One of the major benefits of the nurse practitioner profession is flexibility. Not only do nurse practitioners often work nontraditional hours, they also have increasing opportunities to practice in new markets. With the emergence of practice settings like retail health clinics and employee wellness services, nurse practitioners are being called upon to staff these innovative types of practices.
Demand for nurse practitioners outside of the traditional clinic and hospital setting is on the rise. Here are some roles that may interest nurse practitioners who are looking for a change:
1. Home Health Nurse Practitioner
A number of businesses are staffing nurse practitioners to capitalize on new Medicare laws regarding hospital readmissions. These nurse practitioners visit recently discharged patients in their homes with the goal of keeping them healthy and out of the hospital. Home health nurse practitioners enjoy flexible schedules and the freedom of practicing outside clinic walls.
2. Retail Health Nurse Practitioner
According to the Convenient Care Association, there are more than 1,200 retail health clinics operating in 32 states. These clinics are staffed largely by nurse practitioners. Nurse practitioners in retail health typically work alone in a small clinic within a grocery or drug store, treating patients for minor injuries and illness. Some retail health clinics plan to offer chronic disease care in the near future, creating even more employment opportunities for nurse practitioners. While nurse practitioners often practice alone in retail health clinics, on-call physicians are available for advice at all times.
3. Occupational Health Nurse Practitioner
On-the-job injuries are common and nurse practitioners are on the front lines of caring for these patients. Some clinics are devoted entirely to workers’ comp injuries while others also provide urgent care services. Nurse practitioners employed in workers’ comp clinics can expect to treat plenty of sprains, strains, fractures, lacerations, and other acute injuries. Nurse practitioners monitor the healing process, helping to decide when the employee is safe to return to work.
4. Employee Wellness Nurse Practitioner
Where the occupational health setting is reactive, nurse practitioners working for employee wellness programs are proactive, focusing on keeping workers healthy.

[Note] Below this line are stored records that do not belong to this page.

(** * crystcif-parse, [lib/cryst.js]: cell geometry, the [Atoms] structure
      and the CIF-to-structure reader, embedded in Rocq.

    Modelling conventions.

    - A JavaScript number is idealised as a real number ([R]).  Rounding,
      infinities and NaN are therefore not represented: [Math.sqrt],
      [Math.acos] and division are the total functions of the standard
      library, and the statements below say by hypothesis when their
      arguments are in range.
    - A JavaScript value that the code only moves around (element symbols,
      labels, coordinates read from a CIF) is a [jsval].
    - A [throw] is an [Err] of the [result] type; each [Error] message of the
      source has one constructor of [error].
    - [mathjs] ([mjs.*]) and [Math.*] are external; they are given by their
      mathematical meaning on numeric vectors and matrices.
    - [utils.js], [symmetry.js] and [parse.js] are other modules of the
      package and the periodic table is the [mendeleev] package.  The small
      vector helpers of [utils.js] are modelled from the specification; the
      others are parameters of the development (Section variables).
    - Values carry no identity in the first part of the file.  The last
      part, module [Store], puts the arrays of a structure in a store of
      shared, mutable arrays and treats the getters there. *)

From Stdlib Require Import Reals Lra Lia List String Ascii ZArith Bool Arith.
Import ListNotations.
Open Scope string_scope.
Open Scope list_scope.
Open Scope R_scope.

Set Implicit Arguments.

(* ================================================================== *)
(** ** JavaScript values and errors *)

#[warnings="-register-all"]
Inductive jsval : Type :=
| JUndef
| JNull
| JBool (b : bool)
| JNum (x : R)
| JStr (s : string)
| JArr (l : list jsval).

(** The [Error]s thrown by [cryst.js], one constructor per message, and the
    two kinds of failure of the run time and of [mathjs]. *)
Inductive error : Type :=
| NonExistingElement (el : jsval)   (* 'Non-existing element "el" passed to Atoms' *)
| InvalidCell                       (* 'Invalid cell passed to set_cell' *)
| InvalidPositions                  (* 'Invalid positions array passed to Atoms' *)
| ScaledNonPeriodic                 (* 'Impossible to use scaled coordinates with non-periodic system' *)
| InvalidArraySize                  (* 'Invalid array size' *)
| AbsoluteCoordinatesNecessary      (* 'Absolute coordinates are necessary without a unit cell' *)
| TypeError                         (* property access on null/undefined, call of a non-function *)
| MathError.                        (* mathjs: singular matrix, non-numeric or ill-shaped operand *)

Inductive result (A : Type) : Type :=
| Ok (a : A)
| Err (e : error).

Arguments Ok {A} a.
Arguments Err {A} e.

Definition bind {A B : Type} (c : result A) (k : A -> result B) : result B :=
  match c with
  | Ok a => k a
  | Err e => Err e
  end.

Notation "x <- c ;; k" := (bind c (fun x => k))
  (at level 61, c at next level, right associativity).
Notation "' pat <- c ;; k" := (bind c (fun x => match x with pat => k end))
  (at level 61, pat pattern, c at next level, right associativity).

Fixpoint mapM {A B : Type} (f : A -> result B) (l : list A) : result (list B) :=
  match l with
  | [] => Ok []
  | a :: r => b <- f a ;; bs <- mapM f r ;; Ok (b :: bs)
  end.

Definition of_option {A : Type} (e : error) (o : option A) : result A :=
  match o with
  | Some a => Ok a
  | None => Err e
  end.

(** JS objects used as dictionaries: association lists in insertion order
    (the order of [for ... in]).  [obj[k]] is the first binding of [k];
    [obj[k] = v] overwrites in place or appends. *)
Fixpoint js_get {A : Type} (k : string) (o : list (string * A)) : option A :=
  match o with
  | [] => None
  | (k', v) :: r => if String.eqb k k' then Some v else js_get k r
  end.

Fixpoint js_set {A : Type} (k : string) (v : A) (o : list (string * A))
  : list (string * A) :=
  match o with
  | [] => [(k, v)]
  | (k', v') :: r =>
      if String.eqb k k' then (k, v) :: r else (k', v') :: js_set k v r
  end.

Definition js_in {A : Type} (k : string) (o : list (string * A)) : bool :=
  match js_get k o with Some _ => true | None => false end.

(* ================================================================== *)
(** ** Numbers, vectors and matrices ([Math.*], [mathjs]) *)

Abbreviation vec := (list R).
Abbreviation mat := (list (list R)).

Definition Rltb (a b : R) : bool := if Rlt_dec a b then true else false.
Definition Reqb (a b : R) : bool := if Req_dec_T a b then true else false.

(** [v[i]] on a numeric array.  Past the end JS yields [undefined] (NaN in
    arithmetic), which the real numbers do not have; every use below is on
    arrays of the documented length. *)
Definition idx (v : vec) (i : nat) : R := nth i v 0.
Definition row (m : mat) (i : nat) : vec := nth i m [].

Fixpoint upd {A : Type} (i : nat) (x : A) (l : list A) : list A :=
  match l, i with
  | [], _ => []
  | _ :: r, O => x :: r
  | a :: r, S i' => a :: upd i' x r
  end.

Definition Math_sign (x : R) : R :=
  if Rlt_dec 0 x then 1 else if Rlt_dec x 0 then -1 else 0.

(** [mjs.dot], [mjs.norm], [mjs.add], [mjs.subtract], [mjs.dotMultiply]
    with a scalar, and the three shapes of [mjs.multiply]. *)
Fixpoint dot (u v : vec) : R :=
  match u, v with
  | x :: u', y :: v' => x * y + dot u' v'
  | _, _ => 0
  end.

Definition norm (v : vec) : R := sqrt (dot v v).

Fixpoint vadd (u v : vec) : vec :=
  match u, v with
  | x :: u', y :: v' => (x + y) :: vadd u' v'
  | _, _ => []
  end.

Fixpoint vsub (u v : vec) : vec :=
  match u, v with
  | x :: u', y :: v' => (x - y) :: vsub u' v'
  | _, _ => []
  end.

Definition scale (a : R) (v : vec) : vec := map (fun x => a * x) v.

(** Row vector times matrix: entry [j] is [sum_k v[k] * m[k][j]]. *)
Definition col (m : mat) (j : nat) : vec := map (fun r => idx r j) m.

Definition vec_mat (v : vec) (m : mat) : vec :=
  map (fun j => dot v (col m j)) (seq 0 (List.length (row m 0))).

Definition mat_mul (a b : mat) : mat := map (fun r => vec_mat r b) a.
Definition mat_vec (m : mat) (v : vec) : vec := map (fun r => dot r v) m.

(** [mjs.inv] on a 3x3 matrix: the inverse matrix, by cofactors; mathjs
    throws when the determinant is zero. *)
Definition det3 (m : mat) : R :=
  let a := row m 0 in let b := row m 1 in let c := row m 2 in
  idx a 0 * (idx b 1 * idx c 2 - idx b 2 * idx c 1)
  - idx a 1 * (idx b 0 * idx c 2 - idx b 2 * idx c 0)
  + idx a 2 * (idx b 0 * idx c 1 - idx b 1 * idx c 0).

Definition is_3x3 (m : mat) : bool :=
  (List.length m =? 3)%nat && forallb (fun r => (List.length r =? 3)%nat) m.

Some employers, typically large companies, are staffing healthcare professionals to treat patients in on-location corporate clinics in order to reduce the number of sick days and keep insurance costs low by managing chronic disease. Nurse practitioners are the perfect, cost-effective solution to this problem. Nurse practitioners working in employee wellness treat acute illness and injuries and provide chronic disease management and preventive health services.

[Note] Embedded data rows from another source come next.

(** ** Persistence *)

Definition saveState (st : bot) : bot :=
  let remaining := skipn (currentPixel st) (pixels st) in
  let state :=
    {| s_version := 1;
       s_imageName := imageName st;
       s_startX := Some (startX st);
       s_startY := Some (startY st);
       s_delay := Some (delay st);
       s_currentPixel := currentPixel st;
       s_totalPixels := List.length (pixels st);
       s_remaining :=
         if (largeSaveCap <? List.length remaining)%nat
         then firstn largeSaveCap remaining else remaining;
       s_cellW := cellW st;
       s_cellH := cellH st |} in
  if storage_ok st then set_storage (Some (Parsed state)) st
  else say WarnSaveFailed st.

Definition or_else (v : option Z) (d : Z) : Z :=
  match v with Some z => z | None => d end.

Definition keep (v d : option Z) : option Z :=
  match v with Some z => Some z | None => d end.

Definition loadState (st : bot) : bool * bot :=
  match storage st with
  | None | Some Blank => (false, st)
  | Some Unparsable => (false, say WarnLoadFailed st)
  | Some Falsy | Some NoQueue => (false, st)
  | Some (Parsed s) =>
      if negb (s_version s =? 1) then (false, st)
      else
        let st := set_imageName
                    (if String.eqb (s_imageName s) "" then default_name
                     else s_imageName s) st in
        let st := set_startX (or_else (s_startX s) (startX st)) st in
        let st := set_startY (or_else (s_startY s) (startY st)) st in
        let st := set_delay (or_else (s_delay s) (delay st)) st in
        let st := set_cellW (keep (s_cellW s) (cellW st)) st in
        let st := set_cellH (keep (s_cellH s) (cellH st)) st in
        let st := set_currentPixel 0%nat (set_pixels (s_remaining s) st) in
        (true, say LogLoadedSession st)
  end.

Definition clearState (st : bot) : bot := set_storage None st.

(** ** The drawing loop *)

Definition clickCanvas (cx cy : Z) (st : bot) : bot :=
  if canvas st then emit (CanvasClick cx cy) st else st.

Definition stop (st : bot) : bot :=
  let st := if isRunning st then st else say LogNotRunning st in
  say LogStopped (saveState (set_isRunning false st)).

(** The three places where [start] awaits a timer.  Only there can the
    user's [stop()] run. *)
Inductive pause := AfterSkip | AfterSelect | AfterPlace.

(** [who k n] tells whether the user calls [stop()] during the pause [k]
    taken while the cursor is [n]. *)
Definition user := pause -> nat -> bool.

Definition await (who : user) (k : pause) (ms : Z) (st : bot) : bot :=
  let st := emit (Sleep ms) st in
  if who k (currentPixel st) then stop st else st.

(** [W] and [H] of [start]. *)
Definition gridW (st : bot) : Z :=
  match cellW st with
  | Some w => if 0 <? w then w else 1
  | None => 1
  end.

Definition gridH (st : bot) : Z :=
  match cellH st with
  | Some h => if 0 <? h then h else gridW st
  | None => gridW st
  end.

Definition place (who : user) (cx cy : Z) (st : bot) : bot :=
  let st := clickCanvas cx cy st in
  let st := set_currentPixel (S (currentPixel st)) st in
  let st := if (currentPixel st mod autosaveEvery =? 0)%nat
            then saveState st else st in
  await who AfterPlace (delay st) st.

(** The body of the [while] loop for the task [p] under the cursor. *)
Definition drawStep {M : Math} (who : user) (W H : Z) (p : task) (st : bot) : bot :=
  let cx := startX st + px p * W + W / 2 in
  let cy := startY st + py p * H + H / 2 in
  if useAutoPalette st then
    match selectColorSmart (pcolor p) st with
    | (ResSkip, st) =>
        await who AfterSkip 1 (set_currentPixel (S (currentPixel st)) st)
    | (ResTrue, st) => place who cx cy (await who AfterSelect 180 st)
    | (ResFalse, st) => place who cx cy st
    end
  else place who cx cy st.

Definition looping (st : bot) : bool :=
  isRunning st && (currentPixel st <? List.length (pixels st))%nat.

Fixpoint drawLoop {M : Math} (fuel : nat) (who : user) (W H : Z) (st : bot) : option bot :=
  if looping st then
    match fuel with
    | O => None
    | S fuel' =>
        match nth_error (pixels st) (currentPixel st) with
        | Some p => drawLoop fuel' who W H (drawStep who W H p st)
        | None => None
        end
    end
  else Some st.

Definition finish (st : bot) : bot :=
  let st := set_isRunning false st in
  if (List.length (pixels st) <=? currentPixel st)%nat
  then clearState (say LogFinished st)
  else saveState (say LogStoppedMidway st).

Definition prepare (st : bot) : bot :=
  let st := if useAutoPalette st && Nat.eqb (List.length (colorPalette st)) 0
            then set_useAutoPalette false
                   (warn_once _autoWarned set_autoWarned WarnNoPalette st)
            else st in
  let st := if ((gridW st =? 1) || (gridH st =? 1)) && negb (_warnedNoCell st)
            then set_warnedNoCell true (say WarnNoCell st) else st in
  say LogStarted (set_isRunning true st).

(** [None] would mean that the loop did not come to its end within the
    given number of turns; [start_returns] below shows it never happens. *)
Definition start {M : Math} (who : user) (st : bot) : option bot :=
  if isRunning st then Some (say LogAlreadyRunning st)
  else if Nat.eqb (List.length (pixels st)) 0 then Some (say LogLoadFirst st)
  else if negb (canvas st) then Some (say LogNoCanvas st)
  else
    let st := prepare st in
    option_map finish
      (drawLoop (List.length (pixels st) - currentPixel st) who (gridW st) (gridH st) st).

(** ** Loading a task queue from raw data *)

(** A JavaScript number as [loadImageFromData] can receive it. *)
Inductive jsnum := Fin (q : Q) | NaN | PosInf | NegInf.

(** A field of a raw item, as far as [typeof] tells values apart. *)
Inductive jsval := JUndefined | JNumber (n : jsnum) | JString (s : string) | JOther.

(** An element of [pixelData]: a falsy value, or anything else seen
    through its [x], [y] and [color] properties. *)
Inductive raw := RawFalsy | RawObj (x y color : jsval).

Inductive arg := NotArray | Array (items : list raw).

(** [/^#([0-9a-f]{6})$/i] *)
Definition is_hex6 (s : string) : bool :=
  match s with
  | String "#"%char body =>
      Nat.eqb (String.length body) 6 && Js.all_chars Js.is_hex_digit body
  | _ => false
  end.

(** [/^rgb\s*\(/i] *)
Definition is_rgb_call (s : string) : bool :=
  match s with
  | String c0 (String c1 (String c2 rest)) =>
      Ascii.eqb (Js.lower c0) "r" && Ascii.eqb (Js.lower c1) "g"
      && Ascii.eqb (Js.lower c2) "b"
      && match Js.trim_start rest with
         | String "("%char _ => true
         | _ => false
         end
  | _ => false
  end.

(** [`rgb(${v.r},${v.g},${v.b})`] *)
Definition rgb_text (v : rgb) : string :=
  "rgb(" ++ Js.toString 10 (r v) ++ "," ++ Js.toString 10 (g v) ++ ","
  ++ Js.toString 10 (b v) ++ ")".

Definition normalize_color (c : string) : console + string :=
  let color := Js.trim c in
  if is_hex6 color then inr color
  else if is_rgb_call color then
    match rgbStringToObject color with
    | None => inl ErrInvalidRgb
    | Some v => inr (rgbToHex (rgb_text v))
    end
  else inl ErrColorFormat.

(** [Math.floor(v)] followed by the test
    [x<0 || !Number.isFinite(x)]: the floor when it passes. *)
Definition floor_coord (n : jsnum) : option Z :=
  match n with
  | Fin q => if Qfloor q <? 0 then None else Some (Qfloor q)
  | _ => None
  end.

(** The body of the validation loop for one item. *)
Definition normalize (p : raw) : console + task :=
  match p with
  | RawObj (JNumber nx) (JNumber ny) (JString c) =>
      match normalize_color c with
      | inl e => inl e
      | inr color =>
          match floor_coord nx, floor_coord ny with
          | Some x, Some y => inr {| px := x; py := y; pcolor := color |}
          | _, _ => inl ErrXY
          end
      end
  | _ => inl ErrBadItem
  end.

(** The validation loop: the first bad item ends it. *)
Fixpoint normalize_all (items : list raw) : console + list task :=
  match items with
  | [] => inr []
  | p :: rest =>
      match normalize p with
      | inl e => inl e
      | inr t =>
          match normalize_all rest with
          | inl e => inl e
          | inr norm => inr (t :: norm)
          end
      end
  end.

(** The key [`${p.x},${p.y}`].  Number-to-string conversion is injective
    on the normalized coordinates, so keys are compared as pairs. *)
Definition key : Type := Z * Z.

Definition key_of (p : task) : key := (px p, py p).

Definition key_eqb (k1 k2 : key) : bool :=
  (fst k1 =? fst k2) && (snd k1 =? snd k2).

(** [Map.prototype.set] on an insertion-ordered map: a key already present
    keeps its place and takes the new value. *)
Fixpoint map_set (k : key) (v : task) (m : list (key * task)) : list (key * task) :=
  match m with
  | [] => [(k, v)]
  | (k', v') :: m' =>
      if key_eqb k k' then (k, v) :: m' else (k', v') :: map_set k v m'
  end.

Definition map_values (m : list (key * task)) : list task := List.map snd m.

(** [(a,b) => (a.y-b.y) || (a.x-b.x)] *)
Definition compare_tasks (a c : task) : Z :=
  if py a - py c =? 0 then px a - px c else py a - py c.

(** [Array.prototype.sort] is stable; with a consistent comparator it is
    determined by that, and insertion from the right computes it. *)
Fixpoint insert_task (a : task) (l : list task) : list task :=
  match l with
  | [] => [a]
  | h :: t => if compare_tasks a h <=? 0 then a :: l else h :: insert_task a t
  end.

Definition sort_tasks (l : list task) : list task := fold_right insert_task [] l.

Definition dedup (norm : list task) : list task :=
  sort_tasks
    (map_values (fold_left (fun m p => map_set (key_of p) p m) norm [])).

Definition loadImageFromData (pixelData : arg) (name : option string)
    (st : bot) : bool * bot :=
  match pixelData with
  | NotArray => (false, say ErrNotArray st)
  | Array items =>
      match normalize_all items with
      | inl e => (false, say e st)
      | inr norm =>
          let d := dedup norm in
          let st := set_pixels d st in
          let st := set_currentPixel 0%nat st in
          let st := set_imageName
                      (match name with Some n => n | None => default_name end) st in
          let st := say (LogLoaded (List.length d)) st in
          (true,
           if (List.length d <=? largeSaveCap)%nat then saveState st
           else say LogLargeImage st)
      end
  end.

(** ** Position and pace *)

Definition setStartPosition (x y : Z) (st : bot) : bot :=
  saveState (say LogStartPosition (set_startY (Js.or0 y) (set_startX (Js.or0 x) st))).

Definition setDelay (ms : Z) (st : bot) : bot :=
  saveState (say LogDelay (set_delay (Z.max 0 (Js.or0 ms)) st)).

(** ** Grid calibration *)

(** [Math.round] of a positive finite number. *)
Definition round (q : Q) : Z := Qfloor (q + (1 # 2))%Q.

Definition positive_number (v : jsval) : option Q :=
  match v with
  | JNumber (Fin q) => if Qle_bool q 0 then None else Some q
  | _ => None
  end.

Definition setCellSize (w h : jsval) (st : bot) : bot :=
  match positive_number w, positive_number h with
  | Some qw, Some qh =>
      saveState
        (say LogCellSize (set_cellH (Some (round qh)) (set_cellW (Some (round qw)) st)))
  | _, _ => say WarnCellSize st
  end.

(** [calibrate]: the handler has seen two clicks, at the horizontal
    positions [x1] and [x2]. *)
Definition calibrate (x1 x2 : Q) (st : bot) : bot :=
  let dx := Qabs (x2 - x1) in
  if Qle_bool 1 dx
  then saveState (say LogCalibrated (set_cellW (Some (round dx)) st))
  else say WarnOverlap st.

5. Urgent Care Nurse Practitioner
You’ve probably noticed new urgent care clinics cropping up lately in response to a shortage of primary care clinics. Working in urgent care gives nurse practitioners variety in their practice, as these clinics attract all kinds of patients with acute injuries and illness. For nurse practitioners aspiring to work in the emergency department, practicing in an urgent care clinic for a few years is a good stepping stone toward reaching this goal.
Traditional hospital and clinic settings offer a number of employment opportunities for nurse practitioners while emerging markets allow nurse practitioners to expand their scope of practice. These newer markets allow nurse practitioners even more opportunity to find a job that fits their interest and lifestyle.